- Aim of the exercise -
Transcribe every record verbatim.
+++ Source information +++
(** X15.  One run of the script sends at most one query to the generation
    endpoint, and that query names the model selected in the selector
    during that same run. *)
Theorem one_query_per_run (u : ui) (w : world) :
  exists new,
    api_log (snd (script client u w)) = api_log w ++ new /\
    count_calls is_query new <= 1 /\
    forall req, ResponsesCreate req ∈ new -> req_model req = model_name (selectbox u).
Proof.
  change (sends 1 (model_name (selectbox u)) w (snd (script client u w))).
  set (sel := model_name (selectbox u)).
  unfold script, bind.
  pose proof (init_session_sends sel w) as Ha.
  destruct (init_session client w) as [[[] | e] wa]; cbn [snd] in Ha;
    [| apply (sends_more 0); [lia | exact Ha]].
  pose proof (upload_section_sends sel (uploaded_files u) wa) as Hb.
  destruct (upload_section client (uploaded_files u) wa) as [[[] | e] wb]; cbn [snd] in Hb;
    [| apply (sends_more 0); [lia |];
       replace 0 with (0 + 0) by lia; exact (sends_trans _ _ _ _ _ _ Ha Hb)].
  assert (Hab : sends 0 sel w wb)
    by (replace 0 with (0 + 0) by lia; exact (sends_trans _ _ _ _ _ _ Ha Hb)).
  clear Ha Hb. unfold model_section, modify. cbn [fst snd]. fold sel.
  set (w1 := on_session (set_model_choice (Some sel)) wb).
  assert (H1 : sends 0 sel w w1) by (apply (sends_same_log _ _ _ wb); [reflexivity | exact Hab]).
  assert (Hsel : model_choice (session w1) = Some sel) by reflexivity.
  clearbody w1. clear Hab.
  assert (Hgoal : forall w2, sends 1 sel w1 w2 -> sends 1 sel w w2).
  { intros w2 H2. replace 1 with (0 + 1) by lia. exact (sends_trans _ _ _ _ _ _ H1 H2). }
  apply Hgoal.
  pose proof (chat_section_effect client (chat_input u) w1) as Hc.
  pose proof (investor_section_effect client (button u) w1) as Hi.
  destruct (chat_section client (chat_input u) w1) as [[[] | e] wc]; cbn [fst snd] in *.
  - destruct Hc as [[-> _] | (q & h & m & v & idx & _ & _ & _ & _ & _ & _ & _ &
                               [[_ (e & He & _)] | (a & _ & He & _)])];
      try discriminate.
    destruct Hi as [-> | (h & m & v & idx & _ & _ & _ & _ & Hm & _ & ->)].
    + apply sends_refl.
    + rewrite Hsel in Hm. inversion Hm; subst m. apply sends_query.
  - destruct Hc as [[-> _] | (q & h & m & v & idx & _ & _ & _ & _ & _ & Hm & _ &
                               [[-> _] | (a & _ & _ & ->)])].
    + apply sends_refl.
    + rewrite Hsel in Hm. inversion Hm; subst m. apply sends_query.
    + rewrite Hsel in Hm. inversion Hm; subst m.
      eapply sends_same_log; [| apply sends_query]. reflexivity.
Qed.

(** X16.  The first lines of the script are idempotent: once they have
    run to their end, the four session keys exist, and running them again
    makes no call and changes nothing. *)
Theorem init_session_idempotent (w w1 : world) :
  init_session client w = (Ok tt, w1) ->
  (exists v indexed h m,
      session w1 = {| vs_id := Some v; indexed_filenames := Some indexed;
                      chat_history := Some h; model_choice := Some m |}) /\
  init_session client w1 = (Ok tt, w1).
Proof.
  intros H.
  assert (Hfull : exists v w0, vs_id (session w0) = Some v /\ w1 = fill_defaults w0).
  { destruct (init_session_effect client w)
      as [(v & Hv & E) | [(_ & msg & E) | (_ & id & E)]]; rewrite E in H.
    - injection H as <-. exists v, w. split; [exact Hv | reflexivity].
    - discriminate.
    - injection H as <-. exists id. eexists. split; [| reflexivity]. reflexivity. }
  destruct Hfull as (v & w0 & Hv & ->). split.
  - destruct w0 as [[vs indexed h m] k log]. simpl in Hv. subst vs.
    exists v, (default ∅ indexed), (default [] h), (default "gpt-5-mini" m). reflexivity.
  - destruct (init_session_effect client (fill_defaults w0))
      as [(v' & _ & E) | [(Hnone & _) | (Hnone & _)]].
    + rewrite E. reflexivity.
    + simpl in Hnone. congruence.
    + simpl in Hnone. congruence.
Qed.

End OneRun.

(** ** A failing upload, a stored turn *)

Section Stops.

Variable client : Client.

(** X17.  The indexing loop stops at the first file whose upload or
    attachment raises: the files before it have been handled, the session
    and the counter are as those files left them, and the files after it
    are not attempted in this run. *)
Theorem upload_stops_at_first_failure
    (files : list uploaded_file) (w w' : world) (e : exn) :
  upload_section client files w = (Raise e, w') ->
  exists handled f rest w1,
    files = handled ++ f :: rest /\
    upload_section client handled w = (Ok tt, w1) /\
    index_file client f w1 = (Raise e, w') /\
    session w' = session w1 /\
    newly_indexed_count w' = newly_indexed_count w1.
Proof.
  rewrite upload_section_run. intros H.
  destruct (upload_loop_failure client files _ _ _ H)
    as (handled & f & rest & w1 & Hf & Hh & He & Hs & Hc).
  exists handled, f, rest, w1. rewrite upload_section_run. auto.
Qed.

(** X18.  A chat turn that returns stores what it returns: after
    [ask_model] with [update_history=True] the transcript is the former
    transcript, the question as a user entry and the returned answer as an
    assistant entry, and nothing else in the session has changed. *)
Theorem ask_model_stores_what_it_returns
    (w w' : world) (question instructions : string) (answer : value) (files : list value) :
  ask_model client question instructions true w = (Ok (answer, files), w') ->
  transcript w' = transcript w ++ [user_message question; assistant_message answer] /\
  vs_id (session w') = vs_id (session w) /\
  indexed_filenames (session w') = indexed_filenames (session w) /\
  model_choice (session w') = model_choice (session w).
Proof.
  intros H.
  destruct (ready_or_not w) as [(h & m & v & Hh & Hm & Hv) | Hnot].
  - rewrite (ask_model_run client w question instructions true h m v Hh Hm Hv) in H.
    cbn zeta in H.
    destruct (fst (rag_call client _ _ w)) as [[a fs] | e1]; [| discriminate].
    inversion H; subst. unfold transcript. simpl. rewrite Hh. auto.
  - rewrite (ask_model_not_ready client w question instructions true Hnot) in H.
    discriminate.
Qed.

End Stops.

(** ** The caption under the memo *)



Section Caption.

Variable client : Client.


End Caption.

(** ** The further properties on sample sessions *)

Import Scenarios.

Lemma try_statement_always_completes_witness :
  fst (scan_output truncated_response []) = Raise AttributeError /\
  used_files_of truncated_response = Ok [VStr "inspection.pdf"].
Proof.
  split; [reflexivity |].
  rewrite (proj2 (try_statement_always_completes truncated_response)). reflexivity.
Defined.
+++
- Task solution -
(** X15.  One run of the script sends at most one query to the generation
    endpoint, and that query names the model selected in the selector
    during that same run. *)
Theorem one_query_per_run (u : ui) (w : world) :
  exists new,
    api_log (snd (script client u w)) = api_log w ++ new /\
    count_calls is_query new <= 1 /\
    forall req, ResponsesCreate req ∈ new -> req_model req = model_name (selectbox u).
Proof.
  change (sends 1 (model_name (selectbox u)) w (snd (script client u w))).
  set (sel := model_name (selectbox u)).
  unfold script, bind.
  pose proof (init_session_sends sel w) as Ha.
  destruct (init_session client w) as [[[] | e] wa]; cbn [snd] in Ha;
    [| apply (sends_more 0); [lia | exact Ha]].
  pose proof (upload_section_sends sel (uploaded_files u) wa) as Hb.
  destruct (upload_section client (uploaded_files u) wa) as [[[] | e] wb]; cbn [snd] in Hb;
    [| apply (sends_more 0); [lia |];
       replace 0 with (0 + 0) by lia; exact (sends_trans _ _ _ _ _ _ Ha Hb)].
  assert (Hab : sends 0 sel w wb)
    by (replace 0 with (0 + 0) by lia; exact (sends_trans _ _ _ _ _ _ Ha Hb)).
  clear Ha Hb. unfold model_section, modify. cbn [fst snd]. fold sel.
  set (w1 := on_session (set_model_choice (Some sel)) wb).
  assert (H1 : sends 0 sel w w1) by (apply (sends_same_log _ _ _ wb); [reflexivity | exact Hab]).
  assert (Hsel : model_choice (session w1) = Some sel) by reflexivity.
  clearbody w1. clear Hab.
  assert (Hgoal : forall w2, sends 1 sel w1 w2 -> sends 1 sel w w2).
  { intros w2 H2. replace 1 with (0 + 1) by lia. exact (sends_trans _ _ _ _ _ _ H1 H2). }
  apply Hgoal.
  pose proof (chat_section_effect client (chat_input u) w1) as Hc.
  pose proof (investor_section_effect client (button u) w1) as Hi.
  destruct (chat_section client (chat_input u) w1) as [[[] | e] wc]; cbn [fst snd] in *.
  - destruct Hc as [[-> _] | (q & h & m & v & idx & _ & _ & _ & _ & _ & _ & _ &
                               [[_ (e & He & _)] | (a & _ & He & _)])];
      try discriminate.
    destruct Hi as [-> | (h & m & v & idx & _ & _ & _ & _ & Hm & _ & ->)].
    + apply sends_refl.
    + rewrite Hsel in Hm. inversion Hm; subst m. apply sends_query.
  - destruct Hc as [[-> _] | (q & h & m & v & idx & _ & _ & _ & _ & _ & Hm & _ &
                               [[-> _] | (a & _ & _ & ->)])].
    + apply sends_refl.
    + rewrite Hsel in Hm. inversion Hm; subst m. apply sends_query.
    + rewrite Hsel in Hm. inversion Hm; subst m.
      eapply sends_same_log; [| apply sends_query]. reflexivity.
Qed.

(** X16.  The first lines of the script are idempotent: once they have
    run to their end, the four session keys exist, and running them again
    makes no call and changes nothing. *)
Theorem init_session_idempotent (w w1 : world) :
  init_session client w = (Ok tt, w1) ->
  (exists v indexed h m,
      session w1 = {| vs_id := Some v; indexed_filenames := Some indexed;
                      chat_history := Some h; model_choice := Some m |}) /\
  init_session client w1 = (Ok tt, w1).
Proof.
  intros H.
  assert (Hfull : exists v w0, vs_id (session w0) = Some v /\ w1 = fill_defaults w0).
  { destruct (init_session_effect client w)
      as [(v & Hv & E) | [(_ & msg & E) | (_ & id & E)]]; rewrite E in H.
    - injection H as <-. exists v, w. split; [exact Hv | reflexivity].
    - discriminate.
    - injection H as <-. exists id. eexists. split; [| reflexivity]. reflexivity. }
  destruct Hfull as (v & w0 & Hv & ->). split.
  - destruct w0 as [[vs indexed h m] k log]. simpl in Hv. subst vs.
    exists v, (default ∅ indexed), (default [] h), (default "gpt-5-mini" m). reflexivity.
  - destruct (init_session_effect client (fill_defaults w0))
      as [(v' & _ & E) | [(Hnone & _) | (Hnone & _)]].
    + rewrite E. reflexivity.
    + simpl in Hnone. congruence.
    + simpl in Hnone. congruence.
Qed.

End OneRun.

(** ** A failing upload, a stored turn *)

Section Stops.

Variable client : Client.

(** X17.  The indexing loop stops at the first file whose upload or
    attachment raises: the files before it have been handled, the session
    and the counter are as those files left them, and the files after it
    are not attempted in this run. *)
Theorem upload_stops_at_first_failure
    (files : list uploaded_file) (w w' : world) (e : exn) :
  upload_section client files w = (Raise e, w') ->
  exists handled f rest w1,
    files = handled ++ f :: rest /\
    upload_section client handled w = (Ok tt, w1) /\
    index_file client f w1 = (Raise e, w') /\
    session w' = session w1 /\
    newly_indexed_count w' = newly_indexed_count w1.
Proof.
  rewrite upload_section_run. intros H.
  destruct (upload_loop_failure client files _ _ _ H)
    as (handled & f & rest & w1 & Hf & Hh & He & Hs & Hc).
  exists handled, f, rest, w1. rewrite upload_section_run. auto.
Qed.

(** X18.  A chat turn that returns stores what it returns: after
    [ask_model] with [update_history=True] the transcript is the former
    transcript, the question as a user entry and the returned answer as an
    assistant entry, and nothing else in the session has changed. *)
Theorem ask_model_stores_what_it_returns
    (w w' : world) (question instructions : string) (answer : value) (files : list value) :
  ask_model client question instructions true w = (Ok (answer, files), w') ->
  transcript w' = transcript w ++ [user_message question; assistant_message answer] /\
  vs_id (session w') = vs_id (session w) /\
  indexed_filenames (session w') = indexed_filenames (session w) /\
  model_choice (session w') = model_choice (session w).
Proof.
  intros H.
  destruct (ready_or_not w) as [(h & m & v & Hh & Hm & Hv) | Hnot].
  - rewrite (ask_model_run client w question instructions true h m v Hh Hm Hv) in H.
    cbn zeta in H.
    destruct (fst (rag_call client _ _ w)) as [[a fs] | e1]; [| discriminate].
    inversion H; subst. unfold transcript. simpl. rewrite Hh. auto.
  - rewrite (ask_model_not_ready client w question instructions true Hnot) in H.
    discriminate.
Qed.

End Stops.

(** ** The caption under the memo *)



Section Caption.

Variable client : Client.


End Caption.

(** ** The further properties on sample sessions *)

Import Scenarios.

Lemma try_statement_always_completes_witness :
  fst (scan_output truncated_response []) = Raise AttributeError /\
  used_files_of truncated_response = Ok [VStr "inspection.pdf"].
Proof.
  split; [reflexivity |].
  rewrite (proj2 (try_statement_always_completes truncated_response)). reflexivity.
Defined.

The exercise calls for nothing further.